Par ailleurs, sur ma proposition, le Conseil des ministres a approuvé à la fin2021 la note conceptuelle relative à l’optimisation de l’activité consultative au sein de la section législation, ainsi qu’au raccourcissement et à l’amélioration du traitement des litiges administratifs au sein du Conseil d’État.
Cette note s’appuie en partie sur le mémorandum des chefs de corps du Conseil d’État rendu en juillet 2019 et a été élaborée après consultation d’experts internes et extérieurs à celui-ci. Le mémorandum prévoit également l’augmentation maximale de l’effectif du personnel. En ce qui concerne la section du contentieux administratif, la note met en avant, entre autres, la réforme du double examen, le pilotage actif de la procédure de suspension et l’organisation d’un examen préalable au procès et à la réintroduction de la boucle administrative. Il est évident que ces propositions abrègent les litiges administratifs, comme cela fut étudié.
Concernant la section législation, l’objectif est de transformer la procédure dite « de débordement » en un outil de gestion plus ciblé. Depuis longtemps, il est nécessaire d’augmenter les moyens du Conseil d’État. Lors du conclave budgétaire d’octobre dernier, il a finalement été décidé – à ma demande – d’accroître progressivement les crédits du personnel de 216 000 euros en 2022, de 1 332 000 euros en 2023 et de 2millions d’euros de manière récurrente à partir de 2024.
Les crédits de fonctionnement du Conseil seront également augmentés de 450 000 euros en 2022 et en 2023 afin de réaliser les plateformes numériques de la section du contentieux administratif et de la section de législation. La mise en œuvre des crédits obtenus est actuellement concrétisée en concertation étroite avec le Conseil d’État.

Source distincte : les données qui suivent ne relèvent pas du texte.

(** * Unified recommendation engine: ranking, popularity and feedback

    A shallow embedding of [src/recommender.py] and [src/active_learning.py].

    Conventions of the embedding.
    - A Python [str] is a [string]; a character is a code point below 256
      ([ascii]), on which [str.lower], [str.isspace], [str.split] and
      [str.strip] are written out.
    - A Python [float] (and a numpy [float64]) is an exact rational [Q]:
      the arithmetic of the code is kept, its rounding is not.  The
      popularity scores are the exception: there a comparison of two
      computed values chooses between normalising and not, so every
      operation is followed by the rounding [fl] to binary64, of which
      [rounding_ok] states what is used.  Module [Binary64] evaluates two
      sums in IEEE binary64.
    - A Python [int] is a [Z].
    - A [dict] is a [gmap]; a list of objects that the code copies and
      mutates is a list of references into an explicit store.
    - The two calls into external libraries, sklearn's [cosine_similarity]
      and numpy's [argsort], are section variables; what is used of
      [argsort] is stated as [argsort_ok].  The checks that sklearn makes
      on the shapes of its arguments before it computes are written out;
      a sparse matrix is the list of its rows and its number of columns,
      as [TfidfVectorizer.transform] returns it. *)

From Stdlib Require Import QArith Qminmax Qround String Ascii List ZArith Lia Sorted Permutation.
From Stdlib Require PrimFloat.
From stdpp Require Import gmap strings list.

Local Open Scope string_scope.
Local Open Scope list_scope.

(** ** Python strings *)

Module PyStr.

(** [str.isspace] on one character (code points below 256). *)
Definition isspace (c : ascii) : bool :=
  let n := nat_of_ascii c in
  ((9 <=? n) && (n <=? 13) || (28 <=? n) && (n <=? 32)
   || (n =? 133) || (n =? 160))%nat.

(** [str.lower] on one character (code points below 256). *)
Definition lower_char (c : ascii) : ascii :=
  let n := nat_of_ascii c in
  if ((65 <=? n) && (n <=? 90)
      || (192 <=? n) && (n <=? 222) && negb (n =? 215))%nat
  then ascii_of_nat (n + 32) else c.
(** * Recipe matcher backend (server/app.py): a shallow embedding

    The Flask handlers of [server/app.py] are embedded as Rocq functions:
    JSON values as an inductive type, Python exceptions as an error result,
    the SQLAlchemy session as explicit state (a durable store plus the rows
    added but not yet committed), and the completion provider as an oracle
    handed to the handler.

    Modelling choices, stated once:
    - a Python [str] is a [string] whose characters are the code points
      0..255, on which [str.lower] and [str.strip] act per character;
    - JSON numbers are integers ([JInt]); fractional numbers are not part of
      the model;
    - a JSON object is an association list read by first match;
    - the relational store is the default SQLite backend: declared string
      lengths are not enforced, integer columns hold signed 64-bit values,
      only text and integers can be bound as parameters, a new row's
      primary key is one more than the largest key in its table, and rows
      with equal timestamps are returned by [ORDER BY] in the order of the
      index they are read through;
    - the text of an exception ([str(e)]) and the password functions of the
      library are parameters of the handlers that use them. *)

From Stdlib Require Import ZArith List Bool Ascii String DecimalString Lia.
From Stdlib Require Import Permutation Sorted.
Import ListNotations.
Local Open Scope string_scope.
Local Open Scope Z_scope.

(* ================================================================== *)
(** * Part I: definitions *)
(* ================================================================== *)

(** ** Python values and exceptions *)

#[warnings="-register-all"]
Inductive json : Type :=
| JNull
| JBool (b : bool)
| JInt (z : Z)
| JStr (s : string)
| JArr (l : list json)
| JObj (kv : list (string * json)).

Inductive exn : Type :=
| AttributeError
| TypeError
| ValueError
| BadRequest
| IndexError
| ProviderError
| OverflowError
| IntegrityError
| DBAPIError.

Inductive result (A : Type) : Type :=
| Ok (a : A)
| Raise (e : exn).
Arguments Ok {A} a.
Arguments Raise {A} e.

Definition rbind {A B} (r : result A) (k : A -> result B) : result B :=
  match r with
  | Ok a => k a
  | Raise e => Raise e
  end.

Declare Scope result_scope.
Delimit Scope result_scope with res.
Notation "'let?' x := r 'in' k" := (rbind r (fun x => k))
  (at level 10, x name, r at level 100, k at level 200) : result_scope.

Fixpoint rmap {A B} (f : A -> result B) (l : list A) : result (list B) :=
  match l with
  | [] => Ok []
  | x :: l' =>
      match f x with
      | Ok y => match rmap f l' with
                | Ok ys => Ok (y :: ys)
                | Raise e => Raise e
                end
      | Raise e => Raise e
      end
  end.

(** ** Strings: [str.lower], [str.strip], slicing, [join] *)

Module Str.

Definition code (c : ascii) : N := N_of_ascii c.

(** Characters for which [str.isspace] holds, code points 0..255. *)
Definition is_space (c : ascii) : bool :=
  let n := code c in
  (((9 <=? n) && (n <=? 13)) || ((28 <=? n) && (n <=? 32))
   || (n =? 133) || (n =? 160))%N.

(** [str.lower] on one character: A-Z, and the Latin-1 capitals
    U+00C0..U+00DE except the multiplication sign U+00D7. *)
Definition lower_char (c : ascii) : ascii :=
  let n := code c in
  if (((65 <=? n) && (n <=? 90))
      || ((192 <=? n) && (n <=? 222) && negb (n =? 215)))%N
  then ascii_of_N (n + 32) else c.

Fixpoint lower (s : string) : string :=
  match s with
  | EmptyString => EmptyString
  | String c s' => String (lower_char c) (lower s')
  end.

Fixpoint lstrip (s : string) : string :=
  match s with
  | EmptyString => EmptyString
  | String c s' => if is_space c then lstrip s' else s
  end.

Fixpoint rstrip (s : string) : string :=
  match s with
  | EmptyString => EmptyString
  | String c s' =>
      match rstrip s' with
      | EmptyString => if is_space c then EmptyString else String c EmptyString
      | r => String c r
      end
  end.

Definition strip (s : string) : string := rstrip (lstrip s).

(** [s[:n]] *)
Fixpoint take (n : nat) (s : string) : string :=
  match n, s with
  | S n', String c s' => String c (take n' s')
  | _, _ => EmptyString
  end.

Definition is_empty (s : string) : bool :=
  match s with EmptyString => true | _ => false end.

(** [sep.join(l)] *)
Fixpoint join (sep : string) (l : list string) : string :=
  match l with
  | [] => EmptyString
  | [x] => x
  | x :: l' => x ++ sep ++ join sep l'
  end.

(** The one-character strings obtained by iterating over a [str]. *)
Fixpoint chars (s : string) : list string :=
  match s with
  | EmptyString => []
  | String c s' => String c EmptyString :: chars s'
  end.

End Str.

(** ** Python operators on JSON values *)

Module Py.

(** Truth value, as tested by [or], [not] and [if]. *)
Definition truthy (v : json) : bool :=
  match v with
  | JNull => false
  | JBool b => b
  | JInt z => negb (z =? 0)%Z
  | JStr s => negb (Str.is_empty s)
  | JArr l => match l with [] => false | _ => true end
  | JObj kv => match kv with [] => false | _ => true end
  end.

(** [v or d] *)
Definition or_ (v d : json) : json := if truthy v then v else d.

Fixpoint assoc (k : string) (kv : list (string * json)) : option json :=
  match kv with
  | [] => None
  | (k', v) :: kv' => if String.eqb k k' then Some v else assoc k kv'
  end.

(** [o.get(k, d)]: only a dict has [get]. *)
Definition get_default (o : json) (k : string) (d : json) : result json :=
  match o with
  | JObj kv => Ok (match assoc k kv with Some v => v | None => d end)
  | _ => Raise AttributeError
  end.

(** [o.get(k)] *)
Definition get (o : json) (k : string) : result json := get_default o k JNull.

(** [v[:n]]: strings and lists can be sliced, nothing else. *)
Definition slice_to (n : nat) (v : json) : result json :=
  match v with
  | JStr s => Ok (JStr (Str.take n s))
  | JArr l => Ok (JArr (firstn n l))
  | _ => Raise TypeError
  end.

(** [for x in v]: list elements, the characters of a string, the keys of
    a dict. *)
Definition iter (v : json) : result (list json) :=
  match v with
  | JArr l => Ok l
  | JStr s => Ok (map JStr (Str.chars s))
  | JObj kv => Ok (map (fun p => JStr (fst p)) kv)
  | _ => Raise TypeError
  end.

(** [len(v)] where it is defined. *)
Definition len (v : json) : option nat :=
  match v with
  | JStr s => Some (String.length s)
  | JArr l => Some (List.length l)
  | JObj kv => Some (List.length kv)
  | _ => None
  end.

Definition digit_val (c : ascii) : option Z :=
  let n := Str.code c in
  if ((48 <=? n) && (n <=? 57))%N then Some (Z.of_N (n - 48)) else None.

Les mesures nécessaires sont prises pour concrétiser davantage la note conceptuelle en concertation avec le Conseil d’État, également en fonction du cadre budgétaire obtenu. Bien entendu, toutes les parties prenantes concernées seront également consultées et invitées à donner leur avis sur les propositions concrètes; l’impact éventuel des plans de relance sera également pris en compte.
Vanessa Matz (cdH): Madame la ministre, je vous remercie pour votre réponse. Je vous avoue ne pas avoir bien entendu. On parlait évidemment de la réforme que vous êtes en train de mener et de la consultation actuelle des acteurs. Vous dites qu’ils seront consultés, mais dans quel timing? Je voudrais le savoir, dès lors que des options politiques sont déjà prises, maintenant, sur un certain nombre de points. Il est donc complètement aberrant de le faire plus tard. On va simplement leur remettre un « clé sur porte » et ils ne pourront pas répondre à l’ensemble des interrogations que soulève vraisemblablement cet avant-projet de loi. Je vous trouve donc assez discrète sur cette question et sur le contenu.

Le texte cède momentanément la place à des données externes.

Variable new_ocp : GoddardPrimalDual.
Variable initialize : GoddardPrimalDual -> array1 * array2 * array2.
Variable dyn_press : GoddardPrimalDual -> array1 -> array1 -> array1.
Variable solve : nat -> BVPSol -> GoddardPrimalDual -> BVPSol * Infos.
Variable clock : nat -> Q.

Local Abbreviation body := (GoddardMain.body dyn_press solve clock).
Local Abbreviation while_loop := (GoddardMain.while_loop dyn_press solve clock).
Local Abbreviation enter := (GoddardMain.enter new_ocp initialize).
Local Abbreviation main_primal_dual_from :=
  (GoddardMain.main_primal_dual_from new_ocp initialize dyn_press solve clock).
Local Abbreviation main_primal_dual :=
  (GoddardMain.main_primal_dual new_ocp initialize dyn_press solve clock).

(** *** Warm starts *)

Lemma chained_app (p : BVPSol) (w1 w2 : world) :
  chained p (w1 ++ w2) <->
  chained p w1 /\
  forall q, last_output_from (Some p) w1 = Some q -> chained q w2.
Proof.
  revert p. induction w1 as [|e w1 IH]; intros p.
  - cbn. split.
    + intros H. split; [exact I|]. intros q Hq.
      injection Hq as <-. exact H.
    + intros [_ H]. apply H. reflexivity.
  - destruct e; cbn; rewrite ?IH; tauto.
Qed.

Lemma chained_solves (p : BVPSol) (w : world) :
  chained p w <-> chained p (solves w).
Proof.
  revert p. induction w as [|e w IH]; intros p; [reflexivity|].
  destruct e; cbn; rewrite ?IH; reflexivity.
Qed.

Lemma chain_inv_enter (eps0 : Q) :
  chain_inv (initial_guess new_ocp initialize eps0) (enter eps0) [].
Proof.
  unfold chain_inv, initial_guess, GoddardMain.enter.
  destruct (initialize _) as [[t x] zz]. split; reflexivity.
Qed.

Lemma chain_inv_pass (g : BVPSol) (alpha tol : Q) (st : locals)
  (w w' : world) (r : result locals) :
  chain_inv g st w ->
  pass_spec alpha tol st w w' r ->
  chained g w' /\
  match r with
  | Ok st' => chain_inv g st' w'
  | Raise _ => True
  end.
Proof.
  intros [Hc Hl]
    (evs & out & infos & ts0 & ts1 & -> & Hs & _ & _ & _ & _ & Hlo & Hr).
  assert (Hc' : chained g (w ++ evs)).
  { apply chained_app. split; [exact Hc|].
    intros q Hq. rewrite Hl in Hq. injection Hq as <-.
    apply <- chained_solves. rewrite Hs. cbn. auto. }
  split; [exact Hc'|].
  destruct r as [st'|e]; [|exact I].
  split; [exact Hc'|].
  rewrite last_output_from_app, Hlo.
  destruct Hr as (_ & _ & _ & _ & _ & _ & -> & _). reflexivity.
Qed.

Lemma while_loop_chained (g : BVPSol) (alpha tol : Q) (fuel : nat) :
  forall (st : locals) (w w' : world) (r : result locals),
    chain_inv g st w ->
    while_loop alpha tol fuel st w = Some (w', r) ->
    chained g w'.
Proof.
  induction fuel as [|fuel IH]; intros st w w' r Hinv;
    rewrite ?while_loop_O, ?while_loop_S;
    destruct (convergence st) eqn:Hc;
    try (intros H; inversion H; subst; now destruct Hinv);
    try discriminate.
  destruct (body alpha tol st w) as [w1 [st1|e]] eqn:Hb;
    apply body_inv in Hb;
    destruct (chain_inv_pass _ _ _ _ _ _ _ Hinv Hb) as [Hc' Hst].
  - apply IH. exact Hst.
  - intros H; inversion H; subst. exact Hc'.
Qed.

(** The first solve of a run starts from the initial guess of the contract,
    and every later solve starts from the trajectory that the solve before
    it handed back; this holds of every run that ends, however it ends. *)
Theorem solves_are_warm_started (fuel : nat) (w : world) (r : result pyobj) :
  main_primal_dual fuel = Some (w, r) ->
  chained (initial_guess new_ocp initialize eps_0) w.
Proof.
  unfold GoddardMain.main_primal_dual.
  rewrite main_primal_dual_from_eq.
  destruct (while_loop alpha tol fuel (enter eps_0) [])
    as [[w0 [st|e]]|] eqn:Hloop; try discriminate;
    apply (while_loop_chained (initial_guess new_ocp initialize eps_0))
      in Hloop; try apply chain_inv_enter.
  - destruct (finish alpha (initial_solution (enter eps_0)) st w0)
      as [w1 r1] eqn:Hfin.
    intros H; inversion H; subst; clear H.
    apply finish_inv in Hfin.
    destruct Hfin as (evs & -> & Hs & _).
    apply <- chained_solves. rewrite solves_app, Hs, app_nil_r.
    apply -> chained_solves. exact Hloop.
  - intros H; inversion H; subst. exact Hloop.
Qed.

(** *** A failure ends the run *)

Lemma existsb_failed_solves (w : world) :
  existsb failed (solves w) = existsb failed w.
Proof.
  unfold solves. induction w as [|e w IH]; [reflexivity|].
  destruct e; cbn; now rewrite ?IH.
Qed.

Lemma while_loop_raise_split (eps0 alpha tol : Q) (fuel : nat) :
  forall (st : locals) (w w' : world) (e : exn),
    loop_inv eps0 alpha tol st w ->
    while_loop alpha tol fuel st w = Some (w', Raise e) ->
    exists w0 ev, solves w' = solves w0 ++ [ev] /\ existsb failed w0 = false.
Proof.
  induction fuel as [|fuel IH]; intros st w w' e Hinv;
    rewrite ?while_loop_O, ?while_loop_S;
    destruct (convergence st) eqn:Hc; try discriminate.
  destruct (body alpha tol st w) as [w1 [st1|e1]] eqn:Hb;
    apply body_inv in Hb.
  - apply IH. eapply loop_inv_pass; eauto.
  - intros H; inversion H; subst; clear H.
    destruct Hinv as (_ & Hf & _).
    destruct Hb as (evs & out & infos & ts0 & ts1 & -> & Hs & _).
    exists w, (ESolve (bvp_sol st) (ocp st) out infos).
    split; [|exact Hf]. now rewrite solves_app, Hs.
Qed.

(** In a run that ends, no solve but the last one reported failure: the
    driver never calls the solver again after a failed solve. *)
Theorem only_the_last_solve_can_fail (fuel : nat) (w : world)
  (r : result pyobj) :
  main_primal_dual fuel = Some (w, r) ->
  exists earlier final,
    solves w = earlier ++ [final] /\ existsb failed earlier = false.
Proof.
  intros Hrun. pose proof Hrun as Hfacts. apply run_facts in Hfacts.
  destruct Hfacts as [(Hn & _) Hr].
  destruct r as [v|e].
  - destruct Hr as (st & w0 & _ & Hf & _).
    destruct (exists_last (l := solves w)) as (earlier & final & E).
    { intros E. rewrite E in Hn. cbn in Hn. lia. }
    exists earlier, final. split; [exact E|].
    rewrite <- existsb_failed_solves, E, existsb_app in Hf.
    now apply orb_false_elim in Hf.
  - revert Hrun. unfold GoddardMain.main_primal_dual.
    rewrite main_primal_dual_from_eq.
    destruct (while_loop alpha tol fuel (enter eps_0) [])
      as [[w0 [st|e0]]|] eqn:Hloop; try discriminate.
    + destruct (finish alpha (initial_solution (enter eps_0)) st w0)
        as [w1 r1] eqn:Hfin.
      intros H; inversion H; subst; clear H.
      apply (while_loop_inv dyn_press solve clock eps_0) in Hloop;
        [|apply loop_inv_enter].
      destruct Hloop as [(_ & Hf & _) _].
      apply finish_inv in Hfin.
      destruct Hfin as (evs & -> & Hs & _).
      destruct (exists_last (l := solves (w0 ++ evs)))
        as (earlier & final & E).
      { intros E. rewrite E in Hn. cbn in Hn. lia. }
      exists earlier, final. split; [exact E|].
      rewrite solves_app, Hs, app_nil_r in E.
      rewrite <- existsb_failed_solves, E, existsb_app in Hf.
      now apply orb_false_elim in Hf.
    + intros H; inversion H; subst; clear H.
      apply (while_loop_raise_split eps_0) in Hloop;
        [|apply loop_inv_enter].
      destruct Hloop as (w0 & ev & E & Hf).
      exists (solves w0), ev. split; [exact E|].
      now rewrite existsb_failed_solves.
Qed.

Je pense qu’il faut en tous cas tenir compte d’une disparité entre le Nord et le Sud dans ce dossier- là. Voir une réforme du Conseil d’État uniquement par la lunette du volet néerlandophone avec, comme vous le savez, beaucoup de juridictions administratives en première instance, de votre côté, n’est pas la vision globale ni celle qui sert l’intérêt général. Je ne comprends pas pourquoi l’ensemble des acteurs n’est pas, à ce stade, à la table aussi pour vous aider à élaborer une législation efficace et qui rend les choses plus rapides. Sous le prétexte des concepts d’efficacité et de rapidité, il ne faudrait pas balayer un certain nombre de principes qui sont aussi des éléments fondateurs de l’État de droit.